March 18, 2000 @ 10:00 am - 3:00 pm PST
This workshop will examine the basic assumption that the mother is the single most important influence on her child’s development (exclusive of father, peers, and the cultural surroundings), and show how and why it is wrong and misleading. Drawing especially on Jung’s theory of the Divine Child archetype and the history of motherhood, the workshop will offer a new interpretation of the traditional fairy tale, Rumpelstilskin to show how and why the idealization of mothers and children serves us so badly. There will be ample time for discussion and a variety of film clips to illustrate the psychological consequences of “hothouse mothering”.
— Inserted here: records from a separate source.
Lemma register_rejected_sends_nothing_witness :
  completion
    (AuthService.register InMemory.sdk "ada@example.com" "analytical"
       (InMemory.machine0 [])) =
    Throw (ProviderError (InMemory.firebaseError "auth/email-already-in-use"))
  /\ notifications
       (effects
          (AuthService.register InMemory.sdk "ada@example.com" "analytical"
             (InMemory.machine0 []))) = 0
  /\ effects
       (AuthService.register InMemory.sdk "ada@example.com" "analytical"
          (InMemory.machine0 [])) =
       [Called (Firebase.CreateUserWithEmailAndPassword
                  (auth (this (InMemory.machine0 [])))
                  "ada@example.com" "analytical")
               (Some (InMemory.firebaseError "auth/email-already-in-use"))]
  /\ final
       (AuthService.register InMemory.sdk "ada@example.com" "analytical"
          (InMemory.machine0 [])) =
       mkMachine (this (InMemory.machine0 [])) (InMemory.world0 []).
Proof.
  apply (@register_rejected_sends_nothing _ _ _ _ InMemory.sdk
           (InMemory.machine0 []) "ada@example.com" "analytical"
           (InMemory.firebaseError "auth/email-already-in-use")
           (InMemory.world0 [])).
  reflexivity.
Defined.

(** The account just created is unverified, and [register] returns it. *)
Lemma register_ignores_verified_flag_witness :
  emailVerified (user (InMemory.credential_of InMemory.eve)) = false
  /\ completion
       (AuthService.register InMemory.sdk "eve@example.com" "babbage1"
          (InMemory.machine0 [])) =
       Return (user (InMemory.credential_of InMemory.eve)).
Proof.
  split; [reflexivity|].
  apply (proj1 (@register_ignores_verified_flag _ _ _ _ InMemory.sdk
                  (InMemory.machine0 []) "eve@example.com" "babbage1"
                  (InMemory.credential_of InMemory.eve)
                  (InMemory.joined [] [])
                  (InMemory.joined
                     [InMemory.VerificationMail "eve@example.com"] [])
                  eq_refl eq_refl)).
Defined.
Related Lecture: The Psychological and Spiritual Problem of Giving Yourself Away
Polly Young-Eisendrath, Ph.D., is a Jungian analyst, Clinical Associate Professor of Psychiatry at the University of Vermont and in private practice in central Vermont. Polly is the originator of Dialogue Therapy, designed to help couples and others (for example, parents and grown children) to transform chronic conflict into greater closeness and development. She is past president of the Vermont Association for Psychoanalytic Studies and a founding member of the Vermont Institute for the Psychotherapies. She is also a Mindfulness teacher and has been a practitioner of Buddhism since 1971. Polly is the author or editor of eighteen books, which have been translated into more than twenty languages. Her most recent work book is Love Between Equals: Relationship as a Spiritual Path (Shambhala, 2019).